Lemma radix_digits_pos fuel z : (0 < fuel)%nat → (0 < length (radix_digits radix fuel z))%nat.
  Proof. destruct fuel; first lia. cbn [radix_digits]. intros _. destruct (z <? radix); rewrite ?length_app /=; lia. Qed.

  (** No leading zeros. *)
Lemma radix_digits_head fuel z c s : 0 <= z < radix ^ Z.of_nat fuel → radix_digits radix fuel z = c :: s →
    s = [] ∨ c ≠ 48%N.
  Proof using Hradix.
    revert z c s. induction fuel as [|fuel IH]; intros z c s Hz; first done.
    rewrite radix_digits_step; first lia.
    destruct (Z.ltb_spec z radix) as [Hlt|Hge]; first by intros [= _ <-]; left.
    pose proof (digits_step_bound fuel z Hz) as Hz'.
    assert (1 <= z / radix) as H1 by (apply Z.div_le_lower_bound; lia).
    destruct fuel as [|fuel]; first (simpl in Hz'; lia).
    destruct (radix_digits radix (S fuel) (z / radix)) as [|c' s'] eqn:E.
    { pose proof (radix_digits_pos (S fuel) (z / radix) ltac:(lia)) as Hp. rewrite E in Hp. simpl in Hp. lia. }
    intros [= -> _]. right. destruct (IH _ _ _ Hz' E) as [->|]; last done.
    rewrite radix_digits_step in E; first lia.
    destruct (Z.ltb_spec (z / radix) radix); last first.
    { pose proof (radix_digits_pos fuel (z / radix / radix)) as Hp.
      destruct fuel; first (simpl in Hz'; lia).
      destruct (radix_digits radix (S fuel) (z / radix / radix)) as [|x y]; first (simpl in Hp; lia).
      simplify_eq/=. by destruct y. }
    simpl in E. simplify_eq. unfold digit_char. rewrite Z.mod_small; first lia. destruct (Z.ltb_spec (z / radix) 10); lia.
  Qed.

· · ·

Problem to solve: From the first line to the last, give the data again exactly.

Result of the exercise:
Lemma radix_digits_pos fuel z : (0 < fuel)%nat → (0 < length (radix_digits radix fuel z))%nat.
  Proof. destruct fuel; first lia. cbn [radix_digits]. intros _. destruct (z <? radix); rewrite ?length_app /=; lia. Qed.

  (** No leading zeros. *)
Lemma radix_digits_head fuel z c s : 0 <= z < radix ^ Z.of_nat fuel → radix_digits radix fuel z = c :: s →
    s = [] ∨ c ≠ 48%N.
  Proof using Hradix.
    revert z c s. induction fuel as [|fuel IH]; intros z c s Hz; first done.
    rewrite radix_digits_step; first lia.
    destruct (Z.ltb_spec z radix) as [Hlt|Hge]; first by intros [= _ <-]; left.
    pose proof (digits_step_bound fuel z Hz) as Hz'.
    assert (1 <= z / radix) as H1 by (apply Z.div_le_lower_bound; lia).
    destruct fuel as [|fuel]; first (simpl in Hz'; lia).
    destruct (radix_digits radix (S fuel) (z / radix)) as [|c' s'] eqn:E.
    { pose proof (radix_digits_pos (S fuel) (z / radix) ltac:(lia)) as Hp. rewrite E in Hp. simpl in Hp. lia. }
    intros [= -> _]. right. destruct (IH _ _ _ Hz' E) as [->|]; last done.
    rewrite radix_digits_step in E; first lia.
    destruct (Z.ltb_spec (z / radix) radix); last first.
    { pose proof (radix_digits_pos fuel (z / radix / radix)) as Hp.
      destruct fuel; first (simpl in Hz'; lia).
      destruct (radix_digits radix (S fuel) (z / radix / radix)) as [|x y]; first (simpl in Hp; lia).
      simplify_eq/=. by destruct y. }
    simpl in E. simplify_eq. unfold digit_char. rewrite Z.mod_small; first lia. destruct (Z.ltb_spec (z / radix) 10); lia.
  Qed.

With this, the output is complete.